American anti-pornography nonprofit organization

Fight the New Drug (FTND) is an American nonprofit and non-legislative anti-pornography organization based in Utah. The group has roots dating back to 2006, being incorporated in 2008 and receiving nonprofit status in March 2009. FTND describes pornography as analogous to a drug and argues that it is a public health issue.

==Activities==
The group works with people aged 18 to 24 through presentations and video campaigns, and student outreach activities in public school districts within Utah. In a 2015 campaign, FTND posted 100 billboards in the San Francisco Bay Area stating, "Porn Kills Love". In March 2018, the Kansas City Royals held a FTND anti-pornography seminar for players during their spring training, and in November of that year, FTND released a three-part documentary film entitled Brain, Heart, World.

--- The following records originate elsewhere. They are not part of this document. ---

(* ===== verification/EspMqttAgentSpec.v ===== *)
(** * What the agent does with an MQTT message

    The [main] command of the sensor run on any message of a plain type, and
    the way of a message from the queue of the input to the service. *)
From stdpp Require Import base tactics list gmap strings sorting.
From Stdlib Require Import ZArith Lia Ascii String.
From S2P Require Import Prelude CppString StdMap EspStringUtils EspAttribute EspXml EspContext EspParser.
From S2P Require Import EspParserSpec EspFields EspMqtt EspMqttSpec EspSensor EspRunner EspMqttAgent.

Local Open Scope string_scope.
Local Open Scope Z_scope.

(** ** The command *)

Definition main_command : ESP_Command := Eval vm_compute in
  match @createCommand float_zero (parseCommands sensormqtt) "main" with
  | Ret (Some k) => k
  | _ => mkCommand "" false 0 (new_tag ESP_Tag_Header "" "") (new_tag ESP_Tag_Body "" "")
           (new_tag ESP_Tag_Footer "" "") ∅
  end.

Definition main_body : TagData := data (body main_command).
Definition nth_tag (n : nat) (l : list Tag) : Tag := default (new_tag ESP_Tag_Clear "" "") (l !! n).
Definition topic_fields : list Tag := take 3 (subtags (body main_command)).
Definition switch_tag : Tag := nth_tag 3 (subtags (body main_command)).
Definition last_option : Tag := nth_tag 4 (subtags switch_tag).

Definition topic_names : list string := ["apikey"; "sensorid"; "type"].
Definition special_types : list string := ["mul20"; "cmd"; "cmdget"; "cmdexe"].

Section Main.
  Context `{FL : FloatLib}.

Lemma main_created : createCommand (parseCommands sensormqtt) "main" = Ret (Some main_command).
Proof. vm_compute. reflexivity. Qed.

Lemma main_body_eq : body main_command = mkTag main_body (topic_fields ++ [switch_tag]).
Proof. reflexivity. Qed.

Lemma topic_fields_tags : Forall2 (field_tag 47) topic_names topic_fields.
Proof. repeat (apply Forall2_cons; split; [repeat split; do 2 eexists; reflexivity|]). apply Forall2_nil_2. Qed.

Lemma topic_names_plain : Forall (fun name => find "$" name 0 = None) topic_names.
Proof. repeat constructor. Qed.

(** The option of a type that is not the one that came: it is passed over. *)
Lemma option_passed F sw path opt c z : t_class (data opt) = ESP_Tag_Option -> t_parsed (data opt) = false ->
  t_repeat (data opt) = false -> t_type sw = "switch" ->
  compareValue (searchAttributeRefByName (temp c) (t_valueref sw)) (Some (t_value (data opt))) = Ret z ->
  z <> 0 -> _datasize (t_value (data opt)) <> 0 ->
  run (S (S F)) (sw :: path) opt c
  = Some (Ret (on_data (set_parsed true) (setChildrenParsed true true opt), sw :: path, c, EXECUTE_RESULT_OK)).
Proof.
  intros Hcl Hp Hr Hsw Hz H0 Hd.
  apply (run_executed _ _ _ _ (setChildrenParsed true true opt) (sw :: path) c); [done| | |].
  - unfold execute. rewrite Hcl. unfold execute_option. rewrite Hsw, Hz. cbn [String.eqb Ascii.eqb Bool.eqb obind].
    rewrite (proj2 (Z.eqb_neq _ _) H0), (proj2 (Z.eqb_neq _ _) Hd). reflexivity.
  - destruct opt as [d l]. cbn [setChildrenParsed on_data subtags data]. apply subtags_done.
    apply Forall_forall. intros t Ht. apply list_elem_of_fmap in Ht as ([d' l'] & -> & _). done.
  - by destruct opt.
Qed.

(** The value of a field, compared with another text. *)
Lemma compare_field name f b n code : Forall is_byte f -> Forall is_byte b -> f <> b ->
  exists z, compareValue (Some (field_attribute name f))
    (Some (mkAttribute n (Some b) (zlen b) ESP_DataType_STRING code)) = Ret z /\ z <> 0.
Proof.
  intros Hf Hb Hne. destruct f as [|x f].
  - exists (-1). split; [reflexivity|done].
  - cbn [field_attribute]. rewrite compare_strings. eexists. split; [reflexivity|].
    apply Z.eqb_neq. rewrite string_compare_eq. apply String.eqb_neq. intros E.
    by apply block_string_inj in E.
Qed.


Lemma assign_field a name f : exists v, operator_assign a (field_attribute name f) = Ret v.
Proof.
  destruct f as [|x f]; [by eexists|]. unfold operator_assign. cbn [_value _datasize field_attribute].
  rewrite (proj2 (Z.ltb_lt _ _)) by (rewrite zlen_cons; pose proof (zlen_nonneg f); lia).
  rewrite read_block_all by done. by eexists.
Qed.

Lemma reset_all_parsed b t : reset (set_all_parsed b t) = reset t.
Proof.
  induction t as [d l IH] using tag_ind'. cbn. rewrite reset_data_parsed, map_map. f_equal.
  apply map_ext_in. intros t Ht. rewrite Forall_forall in IH. apply IH, list_elem_of_In. done.
Qed.
(* ===== verification/MqttServiceSpec.v ===== *)
(** * What the MQTT service guarantees

    Identifiers of commands are read back from payloads; what a command makes
    of the input [mqttwriter]; the answer of a device closes its command once;
    a measure becomes one update of its device. *)
From stdpp Require Import base tactics list gmap strings pretty.
From Stdlib Require Import ZArith Lia Ascii String.
From S2P Require Import Prelude CppString StdMap Boost Types FuncUtil Alarm IoTUrl Json Configurator.
From S2P Require Import NgsiAttribute NgsiContext NgsiMessages Iso8601 CbComm.
From S2P Require Import MultiIndex Cache Command CommandCache CommandCollection DeviceCollection.
From S2P Require Import CommandHandle Device Bson Collection RestHandle CommandService CommandTheorems.
From S2P Require Import EspStringUtils EspAttribute EspXml EspContext EspParser EspParserSpec EspFields.
From S2P Require Import EspSensor EspRunner EspMqtt EspMqttSpec EspMqttAgent EspMqttAgentSpec MqttService.
From S2P Require Import AgentExample.

Local Open Scope string_scope.
Local Open Scope Z_scope.

(** ** Identifiers of commands *)

(** A text after which the mark of an identifier is the first. *)
Definition unmarked (s : string) : Prop := CppString.find CMDID (s ++ "cmdid") 0 = None.

Lemma find_marked s t : unmarked s -> CppString.find CMDID (s ++ CMDID ++ t) 0 = Some (String.length s).
Proof. apply (find_before "cmdid" "|"). Qed.

Lemma marked_drop s t : str_drop (String.length s + 6) (s ++ CMDID ++ t) = t.
Proof. rewrite <- str_drop_drop, str_drop_app. reflexivity. Qed.

Lemma find_hash id t : no_char "#" id = true -> CppString.find "#" (id ++ String "#" t) 0 = Some (String.length id).
Proof.
  intros H. rewrite find_char. induction id as [|c id IH]; cbn in *; [done|].
  apply andb_true_iff in H as [Hc H]. apply negb_true_iff in Hc. by rewrite Hc, IH.
Qed.

Lemma find_no_hash id : no_char "#" id = true -> CppString.find "#" id 0 = None.
Proof.
  intros H. rewrite find_char. induction id as [|c id IH]; cbn in *; [done|].
  apply andb_true_iff in H as [Hc H]. apply negb_true_iff in Hc. by rewrite Hc, IH.
Qed.

(** The identifier of a command survives the way to the device and back: a
    payload that has it after the mark [cmdid|], at the start as the service
    sends it, or anywhere in an answer, followed by [#] or at the end, gives
    the identifier, and the payload without the mark and the identifier; a
    payload without the mark throws what no handler but [catch (...)] gets. *)
Theorem command_id_read_back (before id after payload : string) (Hid : no_char "#" id = true)
    (Hb : unmarked before) :
  extract_command_id (command_payload id after) = Ret (after, id)
  /\ extract_command_id (before ++ command_payload id after) = Ret (before ++ after, id)
  /\ extract_command_id (before ++ CMDID ++ id) = Ret (before, id)
  /\ (CppString.find CMDID payload 0 = None -> extract_command_id payload = Throw ThrownPointer).
Proof.
  assert (H : forall s, unmarked s ->
    extract_command_id (s ++ command_payload id after) = Ret (s ++ after, id)).
  { intros s Hs. unfold extract_command_id, command_payload. rewrite find_marked, marked_drop by done.
    change ("#" ++ after) with (String "#" after). rewrite find_hash, !str_take_app by done. cbv zeta.
    do 2 f_equal. f_equal.
    replace (String.length s + (6 + String.length id + 1))%nat
      with ((String.length s + 6) + (String.length id + 1))%nat by lia.
    rewrite <- str_drop_drop, marked_drop, <- str_drop_drop, str_drop_app. done. }
  split; [by apply (H "")|]. split; [by apply H|]. split.
  - unfold extract_command_id. rewrite find_marked, marked_drop, find_no_hash, str_take_app by done.
    rewrite Nat.add_0_r, Nat.add_assoc, <- str_drop_drop, marked_drop.
    replace (str_drop (String.length id) id) with ""; [by rewrite str_app_nil_r|].
    rewrite <- (str_app_nil_r id) at 2. by rewrite str_drop_app.
  - intros Hp. unfold extract_command_id. by rewrite Hp.
Qed.

Lemma command_id_read_back_witness :
  extract_command_id "cmdid|2238#dev01@PING#param|value" = Ret ("dev01@PING#param|value", "2238")
  /\ extract_command_id "result|ok#cmdid|2238" = Ret ("result|ok#", "2238").
Proof.
  split.
  - exact (proj1 (command_id_read_back "" "2238" "dev01@PING#param|value" "" eq_refl eq_refl)).
  - exact (proj1 (proj2 (proj2 (command_id_read_back "result|ok#" "2238" "" "" eq_refl eq_refl)))).
Defined.

(** ** Answers of devices *)

Lemma runs_at {S A} (P : S -> Prop) (Q : outcome A -> S -> Prop) (c : FM S A) :
  (forall s, P s -> runs (fun s' => s' = s) c Q) -> runs P c Q.
Proof. intros H s s' r Hs. by apply (H s Hs s). Qed.

(** Whatever is thrown is dropped. *)
Lemma runs_swallow {S} (P : S -> Prop) (c : FM S unit) :
  runs P c (fun _ s => P s) ->
  runs P (fmcatch c (fun _ => fret tt)) (fun r s => (r = Ret tt \/ r = Undefined) /\ P s).
Proof.
  intros Hc. eapply runs_catch; [apply Hc|intros e; apply runs_ret|..].
  - intros s Hs. by split; [left|].
  - intros [] s Hs. by split; [left|].
  - intros s Hs. by split; [right|].
Qed.

(** A step that gives [o] and changes nothing. *)
Lemma runs_known {S A B} (P : S -> Prop) (o : outcome A) (c : FM S A) (k : A -> FM S B)
    (Q : outcome B -> S -> Prop) :
  (forall s, c s = Some (s, o)) ->
  match o with
  | Ret a => runs P (k a) Q
  | Throw e => forall s, P s -> Q (Throw e) s
  | Undefined => forall s, P s -> Q Undefined s
  end ->
  runs P (fmbind c k) Q.
Proof.
  intros Hc Hk s s' r Hs. unfold fmbind. rewrite Hc.
  destruct o; [by apply Hk|intros [= <- <-]; by apply Hk..].
Qed.

Section Answers.
  Context `{HB : Boost} `{HJ : Rapidjson} `{HP : PropertyTree} `{HI : !PropertyTreeInt}
    `{HPI : !PropertyTreeIter} `{HR : BsonReader} `{HBJ : BsonJson} `{HM : Mongo} `{HC : Config}
    `{HN : Network} {HE : EqDecision ptree} `{CD : !Container Device}
    `{CC : !Container (Command ptree)} {CL : ContainerLaws (Command ptree)}.
  Context (read_json : string -> option ptree).
  Context (std_what : exn -> string) (show : document -> string).
  Context (database endpoint resource storage_type : string).
  Context (complete_info : ptree -> ptree).
  Context (clock : Z -> string).
  (** the commands are kept in the cache only *)
  Context (Hfile : mongodb storage_type = false).

Local Abbreviation get_service_by_apiKey :=
  (get_service_by_apiKey read_json show database endpoint resource storage_type complete_info).
Local Abbreviation get_command := (get_command show database endpoint storage_type).
Local Abbreviation handle_events :=
  (handle_events read_json std_what show database endpoint resource storage_type complete_info clock).

(** The service of a key is in the files, so the same whatever the agent. *)
Lemma service_of_files apikey : exists o, forall a, get_service_by_apiKey apikey a = Some (a, o).
Proof.
  unfold RestHandle.get_service_by_apiKey, get_service, get_service_file, read_ptree. rewrite Hfile.
  destruct service_defaults as [d|e|]; [|eexists; intros a; reflexivity..].
  destruct (getServicebyApiKey resource apikey) as [v|e|]; [|eexists; intros a; reflexivity..].
  destruct (read_json (c_string (json_text (accept v)))) as [pt|] eqn:Ept.
  all: eexists; intros a; unfold fmbind, fret, flift, fthrow; cbv beta iota; cbn [fst]; rewrite Z.eqb_refl, Ept; reflexivity.
Qed.

Section DeviceKept.
  Context {X : Type} (f : Agent -> X).
  Context (Hdb : forall d a, f (with_database d a) = f a).
  Context (Hdev : forall c a, f (with_devices c a) = f a).
  Context (Hnext : forall p a, f (with_next p a) = f a).

Lemma get_func_keeps key : keeps f (get_func show database endpoint key).
Proof.
  assert (Hf : forall t q, keeps f (find_in show database endpoint t q)) by (intros; by apply on_db_keeps).
  assert (Hn : forall A (x : A), keeps f (new_object x)) by (intros; by apply new_object_keeps).
  unfold get_func. keeps_tac; auto.
Qed.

In addition, the group promotes its campaign via a social media presence, branded merchandise, such as T-shirts, and marketing kits.

==Reception==

Clinical psychologist David J. Ley described the group's stance as "morally-laden pseudoscience". FTND has been described as holding an "openly ideology-driven strategy" and the group's message, in particular its categorizing of porn as a drug, as pseudoscience, contradictory to neuroscience research. The group have been described as an example of continued influence by members of the Church of Jesus Christ of Latter-day Saints over social issues. An example is their use of billboards in San Francisco to intentionally target a socially progressive region. In a Salt Lake Tribune op-ed, a group of sex therapists said that FTND's leaders and presenters were not mental health or sexuality professionals, and were promoting false information and failing to educate children about either sexuality and human development, or the positive, as well as the negative, aspects of porn.

Researchers analyzing FTND's claims have stressed that pornography addiction is not a recognized diagnosis, and that the declaration about pornography as a health crisis made by the state of Utah lacks scientific evidence.